医学部付属病院消化器内科の上田孝医師(大学院医学研究科先端医科学専攻=博士課程・4年次生)が、2月10、11日に沖縄県宜野湾市で開催された第51回日本潰瘍学会(GI Week 2024)で、「急性出血性直腸潰瘍の臨床的特徴・再出血リスク因子の検討」をテーマに研究成果を発表。優秀な学術報告をした研究者に贈られる「学術奨励賞」を受賞しました。

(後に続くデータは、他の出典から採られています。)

(* ===== verification/DapAdapter.v ===== *)
(** * The debug adapter ([audesys-dap-adapter/src])

    Requests of the Debug Adapter Protocol over a controller client: the
    messages, the handlers and the packet framing; the adapter over a socket with
    given input, and together with the client and the server.  [serde_json]'s parser and
    printer are a class; sequence numbers are unbounded ([u64] in the code,
    counting messages from 1). *)
From stdpp Require Import pretty.
From S2P Require Import Prelude Float HalTypes HalValue HalIr FunctionBlocks Vm Executor Text TextFacts Qos Transport Middleware.
From S2P Require Import Signals Lifecycle Engine CommonTypes IpcWire IpcServer RuntimeClient IpcFacts.
Local Open Scope Z_scope.

(** ** JSON *)
Inductive Json :=
  | JNull | JBool (b : bool) | JInt (z : Z) | JFloat (bits : Z) | JStr (s : string)
  | JArr (l : list Json) | JObj (l : list (string * Json)).
Class JsonText := { from_str : string → option Json; to_string : Json → string }.

(** A [serde_json::Map]: sorted by key. *)
Fixpoint put (k : string) (v : Json) (l : list (string * Json)) : list (string * Json) :=
  match l with
  | [] => [(k, v)]
  | (k', v') :: l' =>
      match String.compare k k' with
      | Lt => (k, v) :: l | Eq => (k, v) :: l' | Gt => (k', v') :: put k v l'
      end
  end.
Definition json (l : list (string * Json)) : Json := JObj (fold_left (fun m kv => put kv.1 kv.2 m) l []).

Definition lookup_all (k : string) (l : list (string * Json)) : list Json :=
  map snd (List.filter (fun kv : string * Json => String.eqb kv.1 k) l).
(** A field of a derived struct: absent, present, or given twice (an error). *)
Definition field (k : string) (l : list (string * Json)) : option (option Json) :=
  match lookup_all k l with [] => Some None | [v] => Some (Some v) | _ => None end.
Definition as_string (v : Json) : option string := match v with JStr s => Some s | _ => None end.
(** An unsigned integer of 64 bits. *)
Definition as_u64 (v : Json) : option Z :=
  match v with JInt z => if in_u 64 z then Some z else None | _ => None end.
Definition with_default {A} (d : A) (read : Json → option A) (v : option Json) : option A :=
  match v with None => Some d | Some v => read v end.
(** [Option<_>] of a missing or null value. *)
Definition optional {A} (read : Json → option A) (v : option Json) : option (option A) :=
  match v with None | Some JNull => Some None | Some v => Some <$> read v end.

(** ** Messages ([protocol.rs]) *)
Record DapRequest := mkRequest { rq_seq : Z; rq_command : string; rq_arguments : option Json }.

(** A derived [Deserialize] accepts an object or the array of the fields. *)
Definition request_of_json (j : Json) : option DapRequest :=
  match j with
  | JObj l =>
      fs ← field "seq" l; fc ← field "command" l; fa ← field "arguments" l;
      v ← fs; seq ← as_u64 v; command ← with_default "" as_string fc; args ← optional Some fa;
      Some (mkRequest seq command args)
  | JArr (v :: l) =>
      seq ← as_u64 v;
      match l with
      | [] => Some (mkRequest seq "" None)
      | [c] => command ← as_string c; Some (mkRequest seq command None)
      | [c; a] => command ← as_string c; args ← optional Some (Some a); Some (mkRequest seq command args)
      | _ => None
      end
  | _ => None
  end.

Definition default_socket_path : string := "/tmp/audesys-controller.sock".
Definition default_secret : string := "audesys-dev-secret".
Record LaunchArguments := mkLaunch { la_socket_path : string; la_secret : string }.
Definition launch_of_json (j : Json) : option LaunchArguments :=
  match j with
  | JObj l =>
      fp ← field "socketPath" l; fs ← field "secret" l;
      path ← with_default default_socket_path as_string fp;
      secret ← with_default default_secret as_string fs;
      Some (mkLaunch path secret)
  | JArr [] => Some (mkLaunch default_socket_path default_secret)
  | JArr [p] => path ← as_string p; Some (mkLaunch path default_secret)
  | JArr [p; s] => path ← as_string p; secret ← as_string s; Some (mkLaunch path secret)
  | _ => None
  end.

急性出血性直腸潰瘍は、直腸から突然、無痛のまま大量に鮮血が出血する潰瘍性病変です。心疾患などの重篤な基礎疾患を有する寝たきりの高齢者に多く発症し、再出血しやすいことが知られていますが、病態や原因は明らかにされていません。上田医師らは、2016年12月から2021年12月までに医学部付属病院で治療した患者49名について、年齢や性別、基礎疾患、内視鏡所見、日常活動度といったさまざまなデータを解析。その結果、下部消化管出血の重症度を予測する指標である「NOBLADS score(ノブラッド・スコア)」の高さと片麻痺が、再出血のリスク因子となる可能性を見いだしました。上田医師は、「この結果から、急性出血性直腸潰瘍の再出血を予防するために留意すべき点が分かってきました。今後は、国内の他の医療施設とも連携し、より多くの症例を分析して結果を検証するとともに他のリスク要因の有無を確認する計画です」と展望を語ります。
上田医師は本学科を卒業後、付属病院の研修医を経て本専攻に進学。鈴木秀和教授(医学部医学科内科学系消化器内科学)の下、診療に従事するとともに、大学院生として研究を進めてきました。「鈴木先生からは、日常の診療の中で抱いた疑問をもとに、研究を計画・実践し、その成果を世に出して医療に生かすことが重要という臨床研究の意義を学びました。大学院課程は今年度で修了しますが、引き続き研究を続けるとともに、診療と教育にもさらに注力したい」と意欲を話します。
鈴木教授は、「超高齢社会を迎えた我が国において、急性出血性直腸潰瘍を発症する方はさらに増えると予測されます。そうした中、この研究は入院中の患者さんや高齢者施設・介護施設入所者の発症予防にも役立てられると考えます。目の前の患者さんを救うための研究開発は、“最後の砦”として、地域の急性期医療・高度先端医療を担う本病院の役割であり、医師の使命でもあります。世の中のニーズに応える、研究意欲を持った良医を育成し、社会に貢献していきたいと思います」と話しています。